Look below for the line containing "as (r2 & tr2"; from there, print each line exactly up to and including the line containing "(Val tt), (((start", and stop.

━━━━━ SUPPLIED INFORMATION ━━━━━

(** The run of restore mode on an existing file, as to what it installs. *)
Lemma restore_shape (env : Env) (filepath content : string) (h : trace) :
  read_file env filepath = FileText content ->
  exists r tr fs cs kf kc,
    run_restore_mode env filepath h = (r, h ++ tr)
    /\ subseq fs (formulae (parse_text content))
    /\ subseq cs (casks (parse_text content))
    /\ (TKINTER_AVAILABLE env = false ->
        fs = formulae (parse_text content) /\ cs = casks (parse_text content))
    /\ runs tr = map formula_argv (firstn kf fs) ++ map cask_argv (firstn kc cs)
    /\ (0 < kc -> kf = length fs)
    /\ writes tr = []
    /\ (r = Val tt ->
        ~ In (Print BREW_MISSING_MSG) tr
        \/ (forall h' a, subprocess_run env h' a <> FileNotFoundError) ->
        kf = length fs /\ kc = length cs)
    /\ r <> Return
    /\ (forall e, r = Raise e ->
          (exists h' a, subprocess_run env h' a = OtherError e)
          \/ (TKINTER_AVAILABLE env = true
              /\ exists h' t i, checklist env h' t i = TclError e)).
Proof.
  intros Hread. unfold run_restore_mode, def_. rewrite Hread.
  set (start := Print ("--- Parsing software list from " +++ filepath +++ " ---")).
  set (pf := formulae (parse_text content)).
  set (pc := casks (parse_text content)).
  unfold bind at 1. unfold print at 1, emit. fold start.
  unfold bind at 1.
  destruct (select_stage_shape env pf pc (h ++ [start]))
    as (rs & trs & Es & Rs & Ws & Ms & Hs).
  rewrite Es.
  destruct rs as [[fs cs]| |e]; [|contradiction|].
  2:{ exists (Raise e), (start :: trs), pf, pc, 0, 0.
      split; [norm_trace; reflexivity|].
      repeat split; auto using subseq_refl; try discriminate; try lia.
      intros e' [= <-]. now right. }
  destruct Hs as (Sf & Sc & Htk).
  unfold bind at 1.
  destruct (install_phase_shape env (nl +++ "--- Installing Homebrew Formulae ---")
              "formula" formula_argv fs ((h ++ [start]) ++ trs))
    as (r1 & tr1 & k1 & E1 & R1 & K1 & W1 & Ret1 & Raise1 & _).
  rewrite E1.
  destruct r1 as [[]| |e].
  3:{ exists (Raise e), ((start :: trs) ++ tr1), fs, cs, k1, 0.
      split; [norm_trace; reflexivity|].
      split; [exact Sf|]. split; [exact Sc|]. split; [exact Htk|].
      split; [simpl; now rewrite runs_app, Rs, R1, app_nil_r|].
      split; [lia|].
      split; [simpl; now rewrite writes_app, Ws, W1|].
      split; [discriminate|]. split; [discriminate|].
      intros e' [= <-]. left. now apply Raise1. }
  2:{ exists (Val tt), ((start :: trs) ++ tr1), fs, cs, k1, 0.
      split; [norm_trace; reflexivity|].
      split; [exact Sf|]. split; [exact Sc|]. split; [exact Htk|].
      split; [simpl; now rewrite runs_app, Rs, R1, app_nil_r|].
      split; [lia|].
      split; [simpl; now rewrite writes_app, Ws, W1|].
      split; [|split; discriminate].
      intros _ Hno. exfalso. destruct (Ret1 eq_refl) as [Hin (h0 & a & Hm)].
      destruct Hno as [Hno|Hno]; [|exact (Hno _ _ Hm)].
      apply Hno. right. apply in_or_app. right. exact Hin. }
  specialize (K1 eq_refl).
  unfold bind at 1.
  destruct (install_phase_shape env (nl +++ "--- Installing Homebrew Casks ---")
              "cask" cask_argv cs (((h ++ [start]) ++ trs) ++ tr1))
    as (r2 & tr2 & k2 & E2 & R2 & K2 & W2 & Ret2 & Raise2 & _).
  rewrite E2.
  destruct r2 as [[]| |e].
  3:{ exists (Raise e), (((start :: trs) ++ tr1) ++ tr2), fs, cs, k1, k2.
      split; [norm_trace; reflexivity|].
      split; [exact Sf|]. split; [exact Sc|]. split; [exact Htk|].
      split; [simpl; now rewrite !runs_app, Rs, R1, R2|].
      split; [intros _; exact K1|].
      split; [simpl; now rewrite !writes_app, Ws, W1, W2|].
      split; [discriminate|]. split; [discriminate|].
      intros e' [= <-]. left. now apply Raise2. }
  2:{ exists (Val tt), (((start :: trs) ++ tr1) ++ tr2), fs, cs, k1, k2.
      split; [norm_trace; reflexivity|].
      split; [exact Sf|]. split; [exact Sc|]. split; [exact Htk|].
      split; [simpl; now rewrite !runs_app, Rs, R1, R2|].
      split; [intros _; exact K1|].
      split; [simpl; now rewrite !writes_app, Ws, W1, W2|].
      split; [|split; discriminate].
      intros _ Hno. exfalso. destruct (Ret2 eq_refl) as [Hin (h0 & a & Hm)].
      destruct Hno as [Hno|Hno]; [|exact (Hno _ _ Hm)].
      apply Hno. apply in_or_app. right. exact Hin. }
  specialize (K2 eq_refl).
  unfold bind at 1. rewrite manual_list_trace. unfold print, emit.
  exists (Val tt),
    ((((start :: trs) ++ tr1) ++ tr2)
     ++ manual_events (applications (parse_text content)) ++ [Print COMPLETE_MSG]),
    fs, cs, k1, k2.
  split; [norm_trace; reflexivity|].
  split; [exact Sf|]. split; [exact Sc|]. split; [exact Htk|].
  split.
  { simpl. rewrite !runs_app, Rs, R1, R2, runs_manual_events. simpl.
    now rewrite app_nil_r. }
  split; [intros _; exact K1|].
  split.
  { simpl. now rewrite !writes_app, Ws, W1, W2, writes_manual_events. }
  split; [intros _ _; now split|]. split; discriminate.
Qed.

━━━━━

RESPONSE AREA:
    as (r2 & tr2 & k2 & E2 & R2 & K2 & W2 & Ret2 & Raise2 & _).
  rewrite E2.
  destruct r2 as [[]| |e].
  3:{ exists (Raise e), (((start :: trs) ++ tr1) ++ tr2), fs, cs, k1, k2.
      split; [norm_trace; reflexivity|].
      split; [exact Sf|]. split; [exact Sc|]. split; [exact Htk|].
      split; [simpl; now rewrite !runs_app, Rs, R1, R2|].
      split; [intros _; exact K1|].
      split; [simpl; now rewrite !writes_app, Ws, W1, W2|].
      split; [discriminate|]. split; [discriminate|].
      intros e' [= <-]. left. now apply Raise2. }
  2:{ exists (Val tt), (((start :: trs) ++ tr1) ++ tr2), fs, cs, k1, k2.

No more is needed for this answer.